**Supplied records:**
================

Lemma bmap_refines d0 bs D ads s i ip bn a D' ad' env :
  txn ∅ d0 bs D s -> sb s = B -> fs_ok bm N NI D ads -> icache s !! i = Some ip -> i_dev ip = 1 ->
  i_addrs ip = ads (i_inum ip) -> an_inode NI (i_inum ip) -> 0 <= bn < 140 -> spare 5 bs ->
  bmap_to bm N D (i_addrs ip) bn = Some (a, D', ad') ->
  rc (cut_off d0) env (bmap i bn env s) (fun r s' => r = a /\ steps [bm; nth 12 ad' 0; a] d0 bs D' i (set_i_addrs ad' ip) s s').
Proof using Hlo SD.
  intros Ht Hsb Hok Hi Hdev Had Hin Hbn Hsp E. assert (i < length (icache s))%nat as Hlt by (by eapply lookup_lt_Some).
  unfold bmap, bmap_to in *. destruct (Z.ltb_spec bn NDIRECT) as [Hd|Hd].
  { eapply rc_mono; [apply (addr_alloc_refines d0 bs D ads s i ip env Ht Hsb Hok Hi Hdev Had Hin bn a D' ad'); [apply (spare_le 5); [done|lia]|done]|done|].
    intros r s' [-> [(bs' & Ht' & Hw) R]]. split; [done|]. split; [|done]. exists bs'. split; [done|].
    eapply within_mono; [|exact Hw]. member. }
  change NINDIRECT with 128. unfold NDIRECT in Hd. rewrite (proj2 (Z.ltb_lt (bn - NDIRECT) 128)) by (unfold NDIRECT; lia).
  destruct (addr_to bm N D (i_addrs ip) NDIRECT) as [[[a1 D1] ad1]|] eqn:E1; [|done]. cbn [mbind option_bind] in E.
  eapply rc_step; [apply (addr_alloc_refines d0 bs D ads s i ip env Ht Hsb Hok Hi Hdev Had Hin NDIRECT a1 D1 ad1); [apply (spare_le 5); [done|lia]|done]|done|].
  intros r s1 (-> & (bs1 & Ht1 & Hw1) & R1). pose proof (within_length _ _ _ _ _ _ _ Ht1 Hw1) as Hl1. cbn [length] in Hl1. set (ip1 := set_i_addrs ad1 ip) in *.
  assert (icache s1 !! i = Some ip1) as Hi1 by (by eapply rest_inode). assert (sb s1 = B) as Hsb1 by (by destruct R1 as (_ & -> & _)).
  rewrite (bind_get_inode _ _ _ _ _ Hi1). change (i_dev ip1) with (i_dev ip). rewrite Hdev.
  rewrite Had in E1. destruct (addr_to_ok bm N NI D ads (i_inum ip) 12 a1 D1 ad1 (lo_data Hlo) Hok Hin ltac:(lia) E1) as [O1 _ S1 U1 _].
  cbn [Z.eqb Pos.eqb] in S1. rewrite aslot_indirect in S1. assert (spare 3 bs1) as Hsp1 by (destruct Hsp; split; lia).
  assert (i_addrs ip1 = with_addrs (i_inum ip1) ad1 ads (i_inum ip1)) as Had1 by (by rewrite with_addrs_eq).
  destruct (Z.eqb_spec (word_at (D1 a1) (4 * (bn - NDIRECT))) 0) as [Hz|Hn]; cbn [negb] in E.
  - destruct (balloc_to bm N D1) as [[b D2]|] eqn:Eb; [|done]. cbn in E. injection E as <- <- <-.
    eapply rc_mono; [apply (entry_refines d0 bs1 D1 (with_addrs (i_inum ip) ad1 ads) s1 ip1 env Ht1 Hsb1 O1 Had1 Hin a1 bn b D2 Hsp1); [lia|by rewrite <- S1|done|done|done]|done|].
    intros r s2 (-> & bs2 & Ht2 & Hw2 & R2). split; [done|]. split; [|by eapply rest_then]. exists bs2. split; [done|]. rewrite S1.
    eapply within_trans; [eapply within_mono; [|exact Hw1]; member|eapply within_mono; [|exact Hw2]; member].
  - injection E as <- <- <-. assert (bm < a1 < N) as Hr.
    { pose proof (indirect_used bm N NI D1 _ O1 (i_inum ip) Hin) as H. rewrite with_addrs_eq, S1 in H. by apply H. }
    pose proof (lo_start Hlo) as Hst. destruct (block_ok a1 ltac:(lia)) as [Har Hal].
    eapply (txn_read me mp size L nlog ∅ d0 bs1 D1 s1 a1 env Ht1 Har (not_held_empty _) ltac:(rewrite map_size_empty; lia) _ (ret (word_at (D1 a1) (4 * (bn - NDIRECT))))).
    + apply (spare_le 3); [done|lia].
    + intros j x s' Hx Ex _. rewrite (bind_get_buf _ _ _ _ _ Hx), Ex, (proj2 (Z.eqb_neq _ _)) by done. done.
    + intros s2 Ht2 R2. split; [|done]. split; [done|]. split; [|by eapply rest_then]. exists bs1. split; [done|]. rewrite S1.
      eapply within_mono; [|exact Hw1]. member.
Qed.

(** ** writei *)

(** The blocks a write may record: the bitmap, the indirect block, and its
    own. *)
Definition recorded_by (ad : list Z) (ds : list Z) : list Z := bm :: 0 :: nth 12 ad 0 :: ds.

Lemma recorded_mono ad ad' ds ds' :
  (nth 12 ad 0 <> 0 -> nth 12 ad' 0 = nth 12 ad 0) -> (forall x, x ∈ ds -> x ∈ ds') ->
  forall x, x ∈ recorded_by ad ds -> x ∈ recorded_by ad' ds'.
Proof using.
  intros Hi Hd x. unfold recorded_by. rewrite !elem_of_cons. intros [->|[->|[->|Hx]]]; [tauto|tauto| |by auto].
  destruct (decide (nth 12 ad 0 = 0)) as [E|E]; [rewrite E; tauto|rewrite (Hi E); tauto].
Qed.

(** Part of a write was done. *)
Record written (d0 : gmap (Z * Z) (list Z)) (bs0 ds : list Z) D (ads : addrs) (i : nat) (ip : inode) s : Prop := {
  wn_txn : exists bs, txn ∅ d0 bs D s /\ within (recorded_by (i_addrs ip) ds) bs0 bs;
  wn_sb : sb s = B;
  wn_ok : fs_ok bm N NI D ads;
  wn_inode : icache s !! i = Some ip;
  wn_dev : i_dev ip = 1;
  wn_addrs : i_addrs ip = ads (i_inum ip);
  wn_inum : an_inode NI (i_inum ip);
}.

(** One turn of the loop: [data] goes to the block of offset [off]. *)
Lemma chunk_step {A} d0 bs0 ds D ads i ip s off data (src : M (list Z)) (k : M A) R env :
  (forall t, umem t = umem s -> src env t = Ok data t env) -> written d0 bs0 ds D ads i ip s -> 0 <= off -> off + Z.of_nat (length data) <= 140 * 512 -> 0 < Z.of_nat (length data) <= 512 - off mod 512 ->
  (2 <= free_count bm N D)%nat -> spare (9 + length ds) bs0 ->
  (forall a D' ad' s', let ip' := set_i_addrs ad' ip in
     wrote bm N NI D ads (i_inum ip) off data D' ad' -> (free_count bm N D <= 2 + free_count bm N D')%nat ->
     written d0 bs0 (a :: ds) D' (with_addrs (i_inum ip) ad' ads) i ip' s' -> rest (set_icache (<[i := ip']> (icache s)) s) s' ->
     rc (cut_off d0) env (k env s') R) ->
  rc (cut_off d0) env
    ((let! a := bmap i (off / BSIZE) in
      let! ip := get_inode i in
      let! bp := bread (i_dev ip) a in
      let! bs := src in
      mod_data bp (fun d => splice d (off mod BSIZE) bs) ;;
      log_write bp ;;
      brelse bp ;;
      k) env s) R.
Proof using Hlo SD.
  intros Hsrc [(bs & Ht & Hw) Hsb Hok Hi Hdev Had Hin] Ho Hmax Hlen Hfc Hsp Hk. change BSIZE with 512.
  assert (0 <= off / 512 < 140) as Hbn by (apply div_bound; lia). assert (i < length (icache s))%nat as Hlt by (by eapply lookup_lt_Some).
  destruct (bmap_to_Some bm N NI D ads (i_inum ip) (off / 512) (lo_data Hlo) Hok Hin Hbn Hfc) as (a & D1 & ad1 & E & Hfc1).
  pose proof (within_length _ _ _ _ _ _ _ Ht Hw) as Hl. unfold recorded_by in Hl. cbn [length] in Hl.
  assert (spare 6 bs) as Hsp6 by (destruct Hsp; split; lia).
  eapply rc_step; [apply (bmap_refines d0 bs D ads s i ip (off / 512) a D1 ad1 env Ht Hsb Hok Hi Hdev Had Hin Hbn)|done|]; [apply (spare_le 6); [done|lia]|by rewrite Had|].
  intros r s1 (-> & (bs1 & Ht1 & Hw1) & R1). set (ip1 := set_i_addrs ad1 ip) in *.
  assert (icache s1 !! i = Some ip1) as Hi1 by (by eapply rest_inode). assert (sb s1 = B) as Hsb1 by (by destruct R1 as (_ & -> & _)).
  rewrite (bind_get_inode _ _ _ _ _ Hi1). change (i_dev ip1) with (i_dev ip). rewrite Hdev.
  pose proof (bmap_to_ok bm N NI D ads (i_inum ip) (off / 512) a D1 ad1 (lo_data Hlo) Hok Hin Hbn E) as [O1 K1 S1 U1 M1].
  assert (bm < a < N) as Hr.
  { rewrite <- S1, <- (with_addrs_eq (i_inum ip) ad1 ads). apply (fk_slot _ _ _ _ _ O1); [done|unfold is_slot; lia|by rewrite with_addrs_eq, S1]. }
  pose proof (lo_start Hlo) as Hst. destruct (block_ok a ltac:(lia)) as [Har Hal].
  assert (within (recorded_by ad1 (a :: ds)) bs0 bs1) as Hw01.
  { eapply within_trans; [eapply within_mono; [|exact Hw]|eapply within_mono; [|exact Hw1]].
    - apply recorded_mono; [|member]. intros Hn. rewrite Had in *. pose proof (kp_slot _ _ _ _ _ _ K1 (i_inum ip) (-1) Hin) as Es.
      rewrite with_addrs_eq, !aslot_indirect in Es. apply Es; [unfold is_slot; lia|done].
    - unfold recorded_by. member. }
  pose proof (within_length _ _ _ _ _ _ _ Ht1 Hw01) as Hl1. unfold recorded_by in Hl1. cbn [length] in Hl1.
  pose proof (chunk_wrote bm N NI D ads (i_inum ip) off data a D1 ad1 (lo_data Hlo) Hok Hin Ho Hmax Hlen E) as W.
  eapply (txn_update me mp size L nlog ∅ d0 bs1 D1 s1 a env Ht1 Har (not_held_empty _) ltac:(rewrite map_size_empty; lia) (fun d => splice d (off mod 512) data)).
  - destruct Hsp. split; lia.
  - done.
  - pose proof (fk_len _ _ _ _ _ O1 a ltac:(lia)). rewrite length_splice; [done| |lia]. apply Z.mod_pos_bound. lia.
  - intros j x s' _ _ R'. erewrite bind_ok; [done|]. apply Hsrc. destruct R' as (_ & _ & -> & _). by destruct R1 as (_ & _ & -> & _).
  - intros s2 Ht2 R2. apply (Hk a _ ad1 s2 W); [|split|by eapply rest_then]; try done.
    + rewrite (free_count_ext bm N D1 (fput a _ D1)); [done|]. by rewrite fput_ne by lia.
    + exists (add_block a bs1). split; [done|]. apply within_add; [|done]. unfold recorded_by. member.
    + by destruct R2 as (_ & -> & _).
    + apply W.
    + by destruct R2 as (-> & _).
    + by rewrite with_addrs_eq.
Qed.

(** [c] blocks are enough for the rest of the data. *)
Definition room_for (c : nat) (off rest : Z) : Prop := rest = 0 \/ off + rest <= (off / 512 + Z.of_nat c) * 512.

Lemma set_addrs_twice a b ip : set_i_addrs a (set_i_addrs b ip) = set_i_addrs a ip.
Proof using. by destruct ip. Qed.
Lemma set_addrs_id ip : set_i_addrs (i_addrs ip) ip = ip.
Proof using. by destruct ip. Qed.

(** The state after the write of [data] from [off] on. *)
Definition after_write d0 bs0 (ds : list Z) D (ads : addrs) (i : nat) (ip : inode) (off : Z) (data : list Z) (c : nat) s s' : Prop :=
  exists D' ad' ds',
    wrote bm N NI D ads (i_inum ip) off data D' ad' /\
    written d0 bs0 ds' D' (with_addrs (i_inum ip) ad' ads) i (set_i_addrs ad' ip) s' /\ (length ds' <= length ds + c)%nat /\
    (free_count bm N D <= free_count bm N D' + 2 * c)%nat /\
    rest (set_icache (<[i := set_i_addrs ad' ip]> (icache s)) s) s'.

================

Could you return exactly the lines above from the line with "change NINDIRECT with" to the line with "destruct (addr_to bm", both included, and nothing else?

  change NINDIRECT with 128. unfold NDIRECT in Hd. rewrite (proj2 (Z.ltb_lt (bn - NDIRECT) 128)) by (unfold NDIRECT; lia).
  destruct (addr_to bm N D (i_addrs ip) NDIRECT) as [[[a1 D1] ad1]|] eqn:E1; [|done]. cbn [mbind option_bind] in E.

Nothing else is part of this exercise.